Circular pupils were linked to active foragers, or animals that chase down their prey.
To explain why horizontally elongated pupils, with few exceptions, corresponded to grazing prey animals such as sheep, deer and horses, the study’s authors – Prof Martin Banks from the University of California, Berkeley, and co-authors – turned to computer models to study the effects of different pupil shapes.
The scientists found that the horizontal pupils expanded the effective field of view. When stretched horizontally, the pupils are aligned with the ground, getting more light in from the front, back and sides.
The orientation also helps limit the amount of dazzling light from the sun above so the animal can see the ground better.
“The first key visual requirement for these animals is to detect approaching predators, which usually come from the ground, so they need to see panoramically on the ground with minimal blind spots. The second critical requirement is that once they do detect a predator, they need to see where they are running. They have to see well enough out of the corner of their eye to run quickly and jump over things,” Prof Banks explained.
But what happens to this orientation when the animal lowers its head to graze? If the pupil follows the pitch of the head, they would become more vertical.
“To check this out, I spent hours at the Oakland Zoo, often surrounded by school kids on field trips, to observe the different animals.
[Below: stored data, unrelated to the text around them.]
Lemma map_linear_post n : forall c d pdi laddr, cache_ok c -> post (map_linear l2p iopl2 max_phys_memory n c d pdi laddr) cache_ok.
Proof.
  induction n as [|n IH]; intros c d pdi laddr Hc; cbn [map_linear]; [by apply post_ok|].
  eapply post_bind; [apply set_pte_post; [done|]|intros [ok c'] Hc'; apply post_cassert; intros _; by apply IH].
  right. left. unfold has. apply truth_true. intros E. apply (f_equal (fun z => Z.testbit z 7)) in E. cbn [fold_left] in E.
  rewrite Z.land_spec, !Z.lor_spec, Z.bits_0 in E. change (Z.testbit PTE_PS 7) with true in E. by rewrite ?orb_true_r in E.
Qed.

Lemma flush_post n : forall c d pdi, cache_ok c -> post (flush_loop l2p iopl2 max_phys_memory n c d pdi) cache_ok.
Proof.
  induction n as [|n IH]; intros c d pdi Hc; cbn [flush_loop]; [by apply post_ok|]. eapply post_bind; [by apply fget_post|]. intros f [_ Hf].
  eapply (post_bind _ _ cache_ok); [|intros c' Hc'; by apply IH]. destruct (negb _); [by apply post_ok|]. destruct (negb _).
  - eapply post_bind; [apply post_of_option; intros t Et; exact (fo_pgt _ _ Hf _ _ Et)|]. intros t Ht. by apply (free_post c t PGC_PGTAB).
  - eapply post_bind; [apply set_pte_post; [done|by right; right]|]. intros [ok c'] Hc'. by apply post_ok.
Qed.

Lemma prefetch_entries_post n m : forall c t i st, cache_ok c -> is_tab t ->
  post (prefetch_entries l2p iopl2 max_phys_memory n m c t i st) (fun r => cache_ok (snd r)).
Proof.
  induction n as [|n IH]; intros c t i st Hc Ht; cbn [prefetch_entries]; [by apply post_ok|]. eapply post_bind; [by apply fget_post|]. intros f _.
  eapply post_bind; [apply set_pte_post; [done|by left]|]. intros [ok c'] Hc'. by apply IH.
Qed.

Lemma prefetch_pgtab_post m c t : cache_ok c -> is_tab t -> post (pgc_prefetch_pgtab l2p iopl2 max_phys_memory m c t) (fun r => cache_ok (snd r)).
Proof. apply prefetch_entries_post. Qed.

Definition ok3 {A} (r : A * pgcache * xthread) : Prop := cache_ok r.1.2 /\ thread_ok r.2.

Lemma prefetch_pde_post m c th ticks d pdi : cache_ok c -> thread_ok th -> is_dir d ->
  post (prefetch_pde l2p iopl2 max_phys_memory m c th ticks d pdi) ok3.
Proof.
  intros Hc Hth Hd. unfold prefetch_pde. eapply post_bind; [by apply fget_post|]. intros f [_ Hf]. set (pde := lp_word m f pdi).
  rewrite !has_flags by done.
  assert (post (match fr_pgt f !! pdi with Some t => pgc_free c t PGC_PGTAB | None => Ok c end) cache_ok) as Hfree.
  { destruct (fr_pgt f !! pdi) as [t|] eqn:E; [|by apply post_ok]. apply (free_post c t PGC_PGTAB); [done|exact (fo_pgt _ _ Hf _ _ E)]. }
  destruct (negb (has pde PTE_P)).
  { eapply post_bind; [exact Hfree|]. intros c1 Hc1. eapply post_bind; [apply set_pte_post; [done|by right; right]|]. intros [ok c2] Hc2. by apply post_ok. }
  destruct (has pde PTE_PS) eqn:Eps.
  { eapply post_bind; [exact Hfree|]. intros c1 Hc1. eapply post_bind; [apply set_pte_post; [done|by right; left]|]. intros [ok c2] Hc2. by apply post_ok. }
  eapply (post_bind _ _ (fun r => cache_ok (snd r))).
  { destruct (fr_pgt f !! pdi) as [t|] eqn:E; [|by apply post_ok]. pose proof (fo_pgt _ _ Hf _ _ E) as Ht. eapply post_bind; [by apply fget_post|]. intros ft _.
    destruct (_ =? _); [eapply post_bind; [by apply prefetch_pgtab_post|]; intros [st c1] Hc1; by apply post_ok|].
    eapply post_bind; [by apply (free_post c t PGC_PGTAB)|]. intros c1 Hc1. by apply post_ok. }
  intros [kept c1] Hc1. cbn [snd] in Hc1. destruct kept; [by apply post_ok|].
  eapply post_bind; [by apply alloc_post|]. intros [[o c2] th2] (Hc2 & Hth2 & Ho). cbn [fst snd] in *. destruct o as [t|].
  - eapply post_bind; [apply set_pgtab_post; [done..|by apply Ho|done]|]. intros c3 Hc3.
    eapply post_bind; [apply prefetch_pgtab_post; [done|by apply Ho]|]. intros [st c4] Hc4. by apply post_ok.
  - eapply post_bind; [apply set_pte_post; [done|by right; right]|]. intros [ok c3] Hc3. by apply post_ok.
Qed.

Lemma prefetch_post m c th ticks i type : cache_ok c -> thread_ok th -> typed type i ->
  post (pgc_prefetch l2p iopl2 max_phys_memory m c th ticks i type) ok3.
Proof.
  intros Hc Hth Hi. destruct type; cbn [pgc_prefetch].
  - assert (forall n c th pdi st, cache_ok c -> thread_ok th -> post (prefetch_pdes l2p iopl2 max_phys_memory n m c th ticks i pdi st) ok3) as Hl; [|by apply Hl].
    clear c th Hc Hth. induction n as [|n IH]; intros c th pdi st Hc Hth; cbn [prefetch_pdes]; [by apply post_ok|].
    eapply post_bind; [by apply prefetch_pde_post|]. intros [[ok c1] th1] [Hc1 Hth1]. by apply IH.
  - eapply post_bind; [by apply prefetch_pgtab_post|]. intros [st c1] Hc1. by apply post_ok.
Qed.

(** ** Faults and calls *)
Definition st_ok (s : xst) : Prop := cache_ok (xc s) /\ thread_ok (xt s).

(** Registers, gates and memory do not matter. *)
Definition same_tables (s s' : xst) : Prop := xc s' = xc s /\ xt s' = xt s.

Lemma same_st_ok s s' : same_tables s s' -> st_ok s -> st_ok s'.
Proof. intros [E1 E2]. unfold st_ok. by rewrite E1, E2. Qed.

Lemma store_bytes_post bs : forall s va, post (store_bytes s va bs) (same_tables s).
Proof.
  induction bs as [|b bs IH]; intros s va; cbn [store_bytes]; [by apply post_ok|]. eapply (post_bind _ _ (fun _ => True)); [done|]. intros pa _.
  destruct (negb _); [|apply post_fault]. eapply post_weaken; [apply IH|]. by intros s' [? ?].
Qed.

Section Exceptions.
Context (copybuf1 iopl : Z).

Lemma push_post s v : post (push hv_pgd copybuf1 s v) (same_tables s).
Proof.
  unfold push. eapply (post_bind _ _ (fun r => same_tables s (snd r))).
  - unfold put_lpar. eapply (post_bind _ _ (fun _ => True)); [done|]. intros d _. destruct (_ =? _).
    + eapply post_bind; [apply store_bytes_post|]. intros s' [? ?]. by apply post_ok.
    + eapply (post_bind _ _ (fun _ => True)); [done|]. intros pa _. destruct (pa =? _); [by apply post_ok|].
      eapply (post_bind _ _ (fun _ => True)); [done|]. intros h _. by apply post_ok.
  - intros [ok s'] Hs. apply post_cassert. intros _. by apply post_ok.
Qed.

Lemma pushes_post vs : forall s, post (pushes hv_pgd copybuf1 s vs) (same_tables s).
Proof.
  induction vs as [|v vs IH]; intros s; cbn [pushes]; [by apply post_ok|]. eapply post_bind; [apply push_post|]. intros s1 [E1 E2].
  eapply post_weaken; [apply IH|]. intros s2 [E3 E4]. split; congruence.
Qed.

(** A handler of faults that keeps the tables in order. *)
Definition keeps (h : xst -> Z -> Z -> res (Z * xst)) : Prop := forall s e a, st_ok s -> post (h s e a) (fun r => st_ok (snd r)).

Lemma push_exception_post pf s pl ex : keeps pf -> st_ok s -> post (push_exception_state hv_pgd copybuf1 iopl pf s pl ex) (fun r => st_ok (snd r)).
Proof.
  intros Hpf Hs. unfold push_exception_state. set (s1 := if pl then _ else s). assert (st_ok s1) as Hs1 by by destruct pl.
  eapply (post_bind _ _ (fun _ => True)); [done|]. intros p _. eapply (post_bind _ _ (fun r => st_ok (snd r))).
  { destruct p as [[er fa]|]; [|by apply post_ok]. eapply post_bind; [by apply Hpf|]. intros [r s2] Hs2. cbn [fst snd] in *.
    destruct (truth r); [apply post_cassert; intros _|]; by apply post_ok. }
  intros [failed s2] Hs2. cbn [snd] in Hs2. destruct failed; [by apply post_ok|].
  eapply (post_bind _ _ st_ok).
  { destruct pl; [|by apply post_ok]. eapply post_weaken; [apply pushes_post|]. intros s3 H3. by eapply same_st_ok. }
  intros s3 Hs3. apply post_cassert. intros _. eapply post_bind; [apply pushes_post|]. intros s4 H4. apply post_ok. by eapply same_st_ok.
Qed.

Lemma force_with_keeps pf : keeps pf -> keeps (force_page_fault_with hv_pgd copybuf1 iopl pf).
Proof.
  intros Hpf s e a Hs. unfold force_page_fault_with. eapply (post_bind _ _ (fun r => st_ok (snd r))).
  { unfold force_sync_exception. eapply post_bind; [by apply push_exception_post|]. intros [failed s1] Hs1. cbn [snd] in Hs1.
    destruct (truth failed); [by apply post_ok|]. apply post_ok. by destruct (_ =? _). }
  intros [failed s1] Hs1. cbn [snd] in Hs1. destruct (truth failed); [by apply post_ok|]. eapply post_bind; [apply push_post|]. intros s2 H2.
  apply post_ok. destruct (same_st_ok _ _ H2 Hs1) as [Hc Ht]. split; [done|]. by destruct Ht.
Qed.

Lemma x_set_pte_post s t i e : st_ok s -> settable t e -> post (x_set_pte l2p iopl2 max_phys_memory s t i e) (fun r => st_ok (snd r)).
Proof.
  intros [Hc Ht] He. unfold x_set_pte. eapply post_bind; [by apply set_pte_post|]. intros [ok c] Hc'. by apply post_ok.
Qed.

Lemma x_prefetch_post s ticks i type : st_ok s -> typed type i -> post (x_prefetch l2p iopl2 max_phys_memory s ticks i type) st_ok.
Proof.
  intros [Hc Ht] Hi. unfold x_prefetch. eapply post_bind; [by apply prefetch_post|]. intros [[st c] th] Hr. by apply post_ok.
Qed.

Lemma new_pgtab_post s ticks d pdi pde : st_ok s -> is_dir d -> has pde PTE_PS = false ->
  post (new_pgtab l2p iopl2 max_phys_memory s ticks d pdi pde) (fun r => st_ok (snd r) /\ forall t, fst r = Some t -> is_tab t).
Proof.
  intros [Hc Ht] Hd Hp. unfold new_pgtab. eapply post_bind; [by apply alloc_post|]. intros [[o c] th] (Hc1 & Ht1 & Ho). cbn [fst snd] in *.
  destruct o as [t|]; [|by apply post_ok]. specialize (Ho t eq_refl). eapply post_bind; [by apply set_pgtab_post|]. intros c2 Hc2.
  eapply post_bind; [apply x_prefetch_post; [by split|done]|]. intros s2 Hs2. apply post_ok. split; [done|]. by intros t' [= <-].
Qed.

Lemma callback_post s ticks : st_ok s -> post (shadow_fault_callback l2p iopl2 max_phys_memory s ticks) st_ok.
Proof.
  intros [Hc Ht]. unfold shadow_fault_callback. set (s1 := with_t s _). assert (st_ok s1) as Hs1 by (split; [done|by destruct Ht]).
  eapply post_bind; [by apply fget_post|]. intros fd [_ Hfd]. set (pde := lp_word _ _ _). destruct (negb (has pde PTE_P)); [by apply post_ok|].
  destruct (has pde PTE_PS) eqn:Eps.
  { eapply post_bind; [apply x_set_pte_post; [done|by right; left]|]. intros r Hr. by apply post_ok. }
  eapply (post_bind _ _ (fun r => st_ok (snd r) /\ forall t, fst r = Some t -> is_tab t)).
  { destruct (fr_pgt fd !! _) as [t|] eqn:E; [apply post_ok; split; [done|]; intros t' [= <-]; exact (fo_pgt _ _ Hfd _ _ E)|].
    apply new_pgtab_post; [done|apply Ht|done]. }
  intros [[t|] s2] [Hs2 Hto]; cbn [fst snd] in *; [|by apply post_ok].
  eapply post_bind; [apply fget_post, Hs2|]. intros f _. destruct (negb _); [by apply post_ok|].
  eapply post_bind; [apply x_set_pte_post; [done|left; by apply Hto]|]. intros r Hr. by apply post_ok.
Qed.

Section Handlers.
Context (force : xst -> Z -> Z -> res (Z * xst)) (Hforce : keeps force).

Lemma forward_post s e a : st_ok s -> post (forward force s e a) (fun r => st_ok (snd r)).
Proof.
  intros Hs. unfold forward. eapply post_bind; [by apply Hforce|]. intros [failed s1] [Hc Ht]. apply post_ok. cbn [snd] in *.
  destruct (truth failed); [done|]. split; [done|by destruct Ht].
Qed.

Lemma set_or_forward s t i en e a : st_ok s -> settable t en ->
  post (let! r := x_set_pte l2p iopl2 max_phys_memory s t i en in let '(ok, s) := r in if ok then Ok (0, s) else forward force s e a)
    (fun r => st_ok (snd r)).
Proof.
  intros Hs He. eapply post_bind; [by apply x_set_pte_post|]. intros [ok s1] Hs1. cbn [snd] in Hs1.
  destruct ok; [by apply post_ok|by apply forward_post].
Qed.

Lemma linear_post s e a : st_ok s -> post (linear_fault l2p iopl2 max_phys_memory force s e a) (fun r => st_ok (snd r)).
Proof.
  intros Hs. unfold linear_fault. eapply post_bind; [apply fget_post, Hs|]. intros fd _. apply post_cassert. intros _.
  eapply post_bind; [apply x_set_pte_post; [done|right; left]|].
  { unfold has. apply truth_true. intros E. apply (f_equal (fun z => Z.testbit z 7)) in E. cbn [fold_left] in E.
    rewrite Z.land_spec, !Z.lor_spec, Z.bits_0 in E. change (Z.testbit PTE_PS 7) with true in E. by rewrite ?orb_true_r in E. }
  intros [ok s1] Hs1. destruct ok; [by apply post_ok|]. eapply post_bind; [by apply Hforce|]. intros r Hr. by apply post_ok.
Qed.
Sure enough, when goats, antelope and other grazing prey animals put their head down to eat, their eyes rotated to maintain the pupils’ horizontal alignment with the ground,” Prof Banks said.
“Grazing animals’ eyes can rotate by 50 degrees or more in each eye, a range 10 times greater than human eyes.”
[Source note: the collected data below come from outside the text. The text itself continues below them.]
Variable get_media : string -> option MediaItem.
Variable get_show : string -> option Show.
Variable get_completed_transcodes : pyval -> list transcode_record.
Variable config_file : Cfg.config_file.
Variable exists_ : string -> bool.
Variable getsize : string -> option Z.

Lemma compression_pct_positive (a b : Z) :
  0 < b -> exists pct, compression_pct a b = Ok pct.
Proof.
  intros Hb. unfold compression_pct, truediv.
  destruct (Z.eqb_spec b 0); [lia|]. simpl. eauto.
Qed.

(** The size of a job's row raises nothing but [OSError]. *)
Lemma job_file_size_cases (job : Job) (media_item : MediaItem) :
  (exists text, job_file_size exists_ getsize job media_item = Ok text) \/
  job_file_size exists_ getsize job media_item = Raise OSError.
Proof.
  unfold job_file_size, os_path_getsize.
  destruct (getsize (path media_item)) as [n|]; simpl; [|auto].
  destruct (Engine.output_path job) as [out|]; [|eauto].
  destruct ((Engine.status job =? "completed")%string && nonempty (Some out)
            && exists_ out); [|eauto].
  destruct (getsize out) as [m|]; simpl; [|auto].
  destruct (Z.gtb_spec n 0) as [Hn|Hn]; [|eauto].
  destruct (compression_pct_positive m n) as [pct ->]; [lia|]. simpl. eauto.
Qed.

Lemma job_row_ok (j : Job) :
  exists job_data,
    job_row get_media get_show exists_ getsize j = Ok job_data /\
    job job_data = j.
Proof.
  unfold job_row. destruct (get_media (Engine.media_id j)) as [media_item|].
  - destruct (job_file_size_cases j media_item) as [[text ->]| ->];
      eexists; split; reflexivity.
  - eexists. split; reflexivity.
Qed.

Lemma is_completed_not_active (j : Job) :
  is_completed j = true -> is_active j = false.
Proof.
  unfold is_completed, is_active. intros H.
  apply String.eqb_eq in H. now rewrite H.
Qed.

Lemma categorize_jobs (g : groups) (job_data : job_data) :
  let j := job job_data in
  let g' := categorize g job_data in
  map job (active_jobs g')
  = (map job (active_jobs g) ++ filter is_active [j])%list /\
  map job (completed_jobs g')
  = (map job (completed_jobs g) ++ filter is_completed [j])%list /\
  map job (failed_jobs g')
  = (map job (failed_jobs g) ++ filter is_failed [j])%list.
Proof.
  unfold categorize. simpl. unfold is_failed.
  fold (is_active (job job_data)). fold (is_completed (job job_data)).
  destruct (is_completed (job job_data)) eqn:Hc.
  - rewrite (is_completed_not_active _ Hc). simpl.
    rewrite map_app, !app_nil_r. auto.
  - destruct (is_active (job job_data)); simpl;
      rewrite map_app, !app_nil_r; auto.
Qed.

(** The loop returns, and each list has grown by the jobs of its group, in
    the order of [JOBS]. *)
Lemma jobs_loop_ok (JOBS : list Job) (g : groups) :
  exists g',
    jobs_loop get_media get_show exists_ getsize JOBS g = Ok g' /\
    map job (active_jobs g')
    = (map job (active_jobs g) ++ filter is_active JOBS)%list /\
    map job (completed_jobs g')
    = (map job (completed_jobs g) ++ filter is_completed JOBS)%list /\
    map job (failed_jobs g')
    = (map job (failed_jobs g) ++ filter is_failed JOBS)%list.
Proof.
  revert g. induction JOBS as [|j JOBS IH]; intros g.
  - exists g. simpl. rewrite !app_nil_r. auto.
  - cbn [jobs_loop]. destruct (job_row_ok j) as (d & -> & Hd). cbn [Py.bind].
    destruct (IH (categorize g d)) as (g' & -> & Ha & Hc & Hf).
    destruct (categorize_jobs g d) as (Ha' & Hc' & Hf').
    rewrite Hd in *. exists g'. split; [reflexivity|].
    rewrite Ha, Hc, Hf, Ha', Hc', Hf'. rewrite <- !app_assoc.
    change (j :: JOBS) with ([j] ++ JOBS)%list. rewrite !filter_app. auto.
Qed.

Lemma insert_by_perm {A : Type} (key : A -> nat) (x : A) (l : list A) :
  Permutation (insert_by key x l) (x :: l).
Proof.
  induction l as [|y l IH]; simpl; [reflexivity|].
  destruct (key x <=? key y)%nat; [reflexivity|].
  rewrite IH. apply perm_swap.
Qed.

Lemma sort_by_perm {A : Type} (key : A -> nat) (l : list A) :
  Permutation (sort_by key l) l.
Proof.
  induction l as [|x l IH]; simpl; [reflexivity|].
  rewrite insert_by_perm. now constructor.
Qed.

Lemma groups_perm (JOBS : list Job) :
  Permutation (filter is_active JOBS ++ filter is_completed JOBS
               ++ filter is_failed JOBS)%list JOBS.
Proof.
  induction JOBS as [|j JOBS IH]; simpl; [reflexivity|].
  unfold is_failed at 1.
  destruct (is_completed j) eqn:Hc.
  - rewrite (is_completed_not_active _ Hc). simpl.
    rewrite <- Permutation_middle. now constructor.
  - destruct (is_active j); simpl.
    + now constructor.
    + rewrite app_assoc, <- Permutation_middle, <- app_assoc. now constructor.
Qed.

(** C5: the jobs page is always produced, and it splits the jobs of the
    registry into three groups by status: those processing or pending in
    the active group, those completed in the completed group, every other
    one in the failed group; each job is in exactly one group. *)
Theorem jobs_partition :
  forall JOBS : list Job,
    exists active completed failed,
      jobs get_media get_show exists_ getsize JOBS
      = Ok (JobsPage active completed failed) /\
      Permutation (map job active) (filter is_active JOBS) /\
      map job completed = filter is_completed JOBS /\
      map job failed = filter is_failed JOBS /\
      Permutation (map job active ++ map job completed ++ map job failed)%list
                  JOBS /\
      Forall (fun j => (is_active j, is_completed j, is_failed j)
                       = (true, false, false)
                    \/ (is_active j, is_completed j, is_failed j)
                       = (false, true, false)
                    \/ (is_active j, is_completed j, is_failed j)
                       = (false, false, true)) JOBS.
Proof.
  intros JOBS. unfold jobs.
  destruct (jobs_loop_ok JOBS (mkGroups [] [] [])) as (g & -> & Ha & Hc & Hf).
  simpl in *. do 3 eexists. split; [reflexivity|].
  assert (Hperm : Permutation
            (map job (sort_by
               (fun x => if (Engine.status (job x) =? "processing")%string
                         then 0%nat else 1%nat) (active_jobs g)))
            (filter is_active JOBS)).
  { rewrite <- Ha. apply Permutation_map, sort_by_perm. }
  split; [exact Hperm|]. split; [exact Hc|]. split; [exact Hf|]. split.
  - rewrite Hperm, Hc, Hf. apply groups_perm.
  - apply Forall_forall. intros j _. unfold is_failed.
    destruct (is_completed j) eqn:H1.
    + rewrite (is_completed_not_active _ H1). auto.
    + destruct (is_active j); auto.
Qed.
For ambush predators with vertical-slit pupils, the scientists noted the importance of accurately gauging the distance animals would need to pounce on their prey.
They identified three cues generally used to gauge distance: stereopsis; motion parallax, in which closer objects move farther and faster across our field of vision; and blur, in which objects at different distances are out of focus.
They ruled out motion parallax as a factor since using that cue would require head movement that could reveal the predator’s position.
“The remaining two cues, binocular disparity and blur, work together with vertically elongated pupils and front-facing eyes,” the scientists said.
“Binocular vision works better at judging differences when contours are vertical and objects are at a distance, while blur comes into play for horizontal contours and near-field targets. Vertical-slit pupils maximize both cues.”
Vertical pupils are not equally distributed among ambush predators, however.
“A surprising thing we noticed from this study is that the slit pupils were linked to predators that were close to the ground. So domestic cats have vertical slits, but bigger cats, like tigers and lions, don’t. Their pupils are round, like humans and dogs,” said study co-author Dr William Sprague from the University of California, Berkeley.
Among the 65 frontal-eyed predators in the study, 44 had vertical pupils, and 82 percent of them had shoulder heights that were less than 16.5 inches (42 cm).
Vertical pupils appear to maximize the ability of small animals to judge distances of prey.
The team explained this by calculating that depth-of-field cues based upon blur are more effective for estimating distances for short animals than tall ones.
Since these animals attack above the ground, they don’t need vertical pupils.